**TASK DESCRIPTION**
Beginning with the line below that contains "- rewrite (visit_settled st g E). exact E." and ending with the line that contains "Lemma loop_keeps_settled (grants", copy every line exactly. Copy nothing else.

RECORDS TO USE Start Marker

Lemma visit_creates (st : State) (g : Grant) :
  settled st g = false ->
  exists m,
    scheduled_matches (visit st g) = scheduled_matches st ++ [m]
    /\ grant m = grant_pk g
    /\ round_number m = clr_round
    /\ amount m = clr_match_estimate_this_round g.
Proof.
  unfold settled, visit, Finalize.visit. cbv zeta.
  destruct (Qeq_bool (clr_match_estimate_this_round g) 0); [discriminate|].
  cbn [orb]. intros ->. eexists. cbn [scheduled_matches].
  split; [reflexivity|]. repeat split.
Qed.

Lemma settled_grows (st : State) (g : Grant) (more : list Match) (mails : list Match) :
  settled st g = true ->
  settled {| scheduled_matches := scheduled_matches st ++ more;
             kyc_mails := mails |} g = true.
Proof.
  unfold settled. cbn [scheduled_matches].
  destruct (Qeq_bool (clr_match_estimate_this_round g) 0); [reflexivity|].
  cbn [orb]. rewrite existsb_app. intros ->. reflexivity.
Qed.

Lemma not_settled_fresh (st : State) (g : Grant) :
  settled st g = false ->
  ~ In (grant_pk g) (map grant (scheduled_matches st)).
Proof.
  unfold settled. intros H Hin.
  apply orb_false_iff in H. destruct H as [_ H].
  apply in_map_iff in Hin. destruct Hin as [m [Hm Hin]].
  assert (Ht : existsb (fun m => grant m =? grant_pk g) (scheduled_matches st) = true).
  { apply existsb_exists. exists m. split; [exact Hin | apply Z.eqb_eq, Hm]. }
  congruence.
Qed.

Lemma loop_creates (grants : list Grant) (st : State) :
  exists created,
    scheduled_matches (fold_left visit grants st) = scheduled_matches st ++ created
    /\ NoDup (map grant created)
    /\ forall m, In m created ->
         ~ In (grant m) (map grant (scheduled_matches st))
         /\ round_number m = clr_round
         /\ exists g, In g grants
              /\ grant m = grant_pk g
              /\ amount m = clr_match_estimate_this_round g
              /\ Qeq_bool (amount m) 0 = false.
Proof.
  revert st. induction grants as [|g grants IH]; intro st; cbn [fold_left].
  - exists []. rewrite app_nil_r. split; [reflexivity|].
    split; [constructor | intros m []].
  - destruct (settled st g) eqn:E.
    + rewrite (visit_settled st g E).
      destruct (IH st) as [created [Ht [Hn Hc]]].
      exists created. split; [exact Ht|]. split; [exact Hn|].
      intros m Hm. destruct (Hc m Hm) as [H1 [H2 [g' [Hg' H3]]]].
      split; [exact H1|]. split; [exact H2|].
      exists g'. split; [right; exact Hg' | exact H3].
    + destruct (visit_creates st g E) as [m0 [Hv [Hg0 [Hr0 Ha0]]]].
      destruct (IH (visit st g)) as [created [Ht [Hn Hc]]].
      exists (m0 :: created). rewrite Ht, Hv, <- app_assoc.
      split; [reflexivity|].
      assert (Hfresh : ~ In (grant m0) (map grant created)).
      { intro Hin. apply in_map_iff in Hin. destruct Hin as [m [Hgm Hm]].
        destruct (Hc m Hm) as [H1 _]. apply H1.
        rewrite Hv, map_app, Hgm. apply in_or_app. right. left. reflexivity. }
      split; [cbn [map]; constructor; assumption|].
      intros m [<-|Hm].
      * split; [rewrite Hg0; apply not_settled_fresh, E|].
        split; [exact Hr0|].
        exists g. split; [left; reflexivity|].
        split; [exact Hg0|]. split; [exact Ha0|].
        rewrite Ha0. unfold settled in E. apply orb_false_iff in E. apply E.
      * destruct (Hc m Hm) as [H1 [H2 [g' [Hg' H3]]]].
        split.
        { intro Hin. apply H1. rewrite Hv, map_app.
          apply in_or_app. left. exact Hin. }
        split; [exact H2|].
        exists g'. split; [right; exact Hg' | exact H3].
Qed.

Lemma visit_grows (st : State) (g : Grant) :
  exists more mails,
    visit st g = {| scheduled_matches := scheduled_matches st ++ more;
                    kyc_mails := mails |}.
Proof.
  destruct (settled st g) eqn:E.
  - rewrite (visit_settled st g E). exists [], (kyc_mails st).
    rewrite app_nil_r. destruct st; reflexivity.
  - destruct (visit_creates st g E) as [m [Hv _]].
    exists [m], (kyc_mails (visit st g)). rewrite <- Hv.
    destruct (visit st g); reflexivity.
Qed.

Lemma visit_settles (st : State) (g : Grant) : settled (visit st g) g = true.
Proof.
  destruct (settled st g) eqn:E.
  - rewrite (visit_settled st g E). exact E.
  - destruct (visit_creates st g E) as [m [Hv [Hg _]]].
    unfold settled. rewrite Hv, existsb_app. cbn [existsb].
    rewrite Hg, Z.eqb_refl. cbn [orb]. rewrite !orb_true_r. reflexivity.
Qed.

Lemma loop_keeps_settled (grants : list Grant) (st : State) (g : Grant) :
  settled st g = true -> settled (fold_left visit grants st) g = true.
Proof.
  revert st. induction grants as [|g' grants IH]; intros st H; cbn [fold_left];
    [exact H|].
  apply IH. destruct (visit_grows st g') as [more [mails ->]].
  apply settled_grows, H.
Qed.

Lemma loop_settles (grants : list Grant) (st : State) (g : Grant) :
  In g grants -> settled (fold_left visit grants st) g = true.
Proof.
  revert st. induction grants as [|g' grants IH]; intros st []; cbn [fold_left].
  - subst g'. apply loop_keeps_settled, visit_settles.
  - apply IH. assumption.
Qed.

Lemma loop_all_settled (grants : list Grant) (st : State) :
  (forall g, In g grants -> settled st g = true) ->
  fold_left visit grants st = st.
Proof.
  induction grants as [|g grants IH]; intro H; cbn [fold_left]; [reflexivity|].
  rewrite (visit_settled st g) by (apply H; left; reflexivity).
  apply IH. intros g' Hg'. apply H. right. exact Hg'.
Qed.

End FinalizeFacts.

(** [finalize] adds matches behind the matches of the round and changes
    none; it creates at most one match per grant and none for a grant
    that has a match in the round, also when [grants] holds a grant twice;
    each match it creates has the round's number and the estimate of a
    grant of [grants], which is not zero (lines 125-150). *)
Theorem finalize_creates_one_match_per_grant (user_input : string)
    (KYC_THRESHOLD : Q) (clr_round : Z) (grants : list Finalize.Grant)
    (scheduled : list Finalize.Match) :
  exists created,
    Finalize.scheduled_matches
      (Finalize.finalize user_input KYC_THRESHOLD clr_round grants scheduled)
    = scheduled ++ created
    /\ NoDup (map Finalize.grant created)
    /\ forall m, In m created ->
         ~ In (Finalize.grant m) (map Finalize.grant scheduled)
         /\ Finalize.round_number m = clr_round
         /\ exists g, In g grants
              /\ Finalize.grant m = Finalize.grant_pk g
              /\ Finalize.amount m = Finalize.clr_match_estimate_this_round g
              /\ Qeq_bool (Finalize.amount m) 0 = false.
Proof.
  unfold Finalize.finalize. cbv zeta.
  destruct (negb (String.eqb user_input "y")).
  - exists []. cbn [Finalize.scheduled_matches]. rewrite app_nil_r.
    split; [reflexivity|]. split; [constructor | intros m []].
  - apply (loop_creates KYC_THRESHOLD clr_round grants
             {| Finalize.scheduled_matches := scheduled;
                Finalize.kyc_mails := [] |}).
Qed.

RECORDS TO USE End Marker
RECORDS TO USE Start Marker

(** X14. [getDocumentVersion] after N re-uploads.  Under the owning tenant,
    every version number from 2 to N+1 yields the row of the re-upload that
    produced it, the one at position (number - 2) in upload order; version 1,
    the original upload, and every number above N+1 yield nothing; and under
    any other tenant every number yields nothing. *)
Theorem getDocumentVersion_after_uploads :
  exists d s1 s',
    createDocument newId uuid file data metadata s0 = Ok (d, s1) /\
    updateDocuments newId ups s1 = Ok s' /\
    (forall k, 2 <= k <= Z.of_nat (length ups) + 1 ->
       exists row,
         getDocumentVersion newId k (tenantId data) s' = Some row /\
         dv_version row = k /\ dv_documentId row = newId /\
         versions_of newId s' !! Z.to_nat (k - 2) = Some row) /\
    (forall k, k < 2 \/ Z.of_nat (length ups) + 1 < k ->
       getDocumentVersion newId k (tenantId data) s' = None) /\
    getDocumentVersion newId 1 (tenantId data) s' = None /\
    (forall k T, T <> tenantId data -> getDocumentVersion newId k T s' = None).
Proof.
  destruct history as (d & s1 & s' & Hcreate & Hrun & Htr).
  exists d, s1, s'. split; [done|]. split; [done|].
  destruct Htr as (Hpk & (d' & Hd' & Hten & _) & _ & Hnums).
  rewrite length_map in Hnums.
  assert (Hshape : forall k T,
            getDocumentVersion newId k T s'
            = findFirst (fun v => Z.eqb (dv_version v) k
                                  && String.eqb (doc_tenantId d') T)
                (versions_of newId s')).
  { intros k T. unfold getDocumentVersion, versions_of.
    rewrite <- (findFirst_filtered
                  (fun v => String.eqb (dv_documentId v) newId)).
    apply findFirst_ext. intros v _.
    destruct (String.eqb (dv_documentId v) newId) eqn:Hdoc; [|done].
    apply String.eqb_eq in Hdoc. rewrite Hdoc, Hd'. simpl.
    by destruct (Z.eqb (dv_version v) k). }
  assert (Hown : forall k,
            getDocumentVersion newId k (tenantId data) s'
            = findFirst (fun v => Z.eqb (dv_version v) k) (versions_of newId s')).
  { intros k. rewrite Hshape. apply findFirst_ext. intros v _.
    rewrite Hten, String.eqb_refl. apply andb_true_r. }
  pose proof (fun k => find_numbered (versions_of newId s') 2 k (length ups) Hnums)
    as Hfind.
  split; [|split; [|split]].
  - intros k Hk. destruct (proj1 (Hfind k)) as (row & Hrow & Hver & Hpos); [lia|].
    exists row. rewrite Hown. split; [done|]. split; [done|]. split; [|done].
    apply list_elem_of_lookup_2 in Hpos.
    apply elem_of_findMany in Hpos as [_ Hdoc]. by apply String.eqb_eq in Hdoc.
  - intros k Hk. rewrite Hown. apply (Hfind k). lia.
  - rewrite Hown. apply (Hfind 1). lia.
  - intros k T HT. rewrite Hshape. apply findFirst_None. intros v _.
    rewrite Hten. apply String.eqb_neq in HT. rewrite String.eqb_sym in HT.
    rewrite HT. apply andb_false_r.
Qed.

RECORDS TO USE End Marker

**PROBLEM SOLUTION**
  - rewrite (visit_settled st g E). exact E.
  - destruct (visit_creates st g E) as [m [Hv [Hg _]]].
    unfold settled. rewrite Hv, existsb_app. cbn [existsb].
    rewrite Hg, Z.eqb_refl. cbn [orb]. rewrite !orb_true_r. reflexivity.
Qed.

Lemma loop_keeps_settled (grants : list Grant) (st : State) (g : Grant) :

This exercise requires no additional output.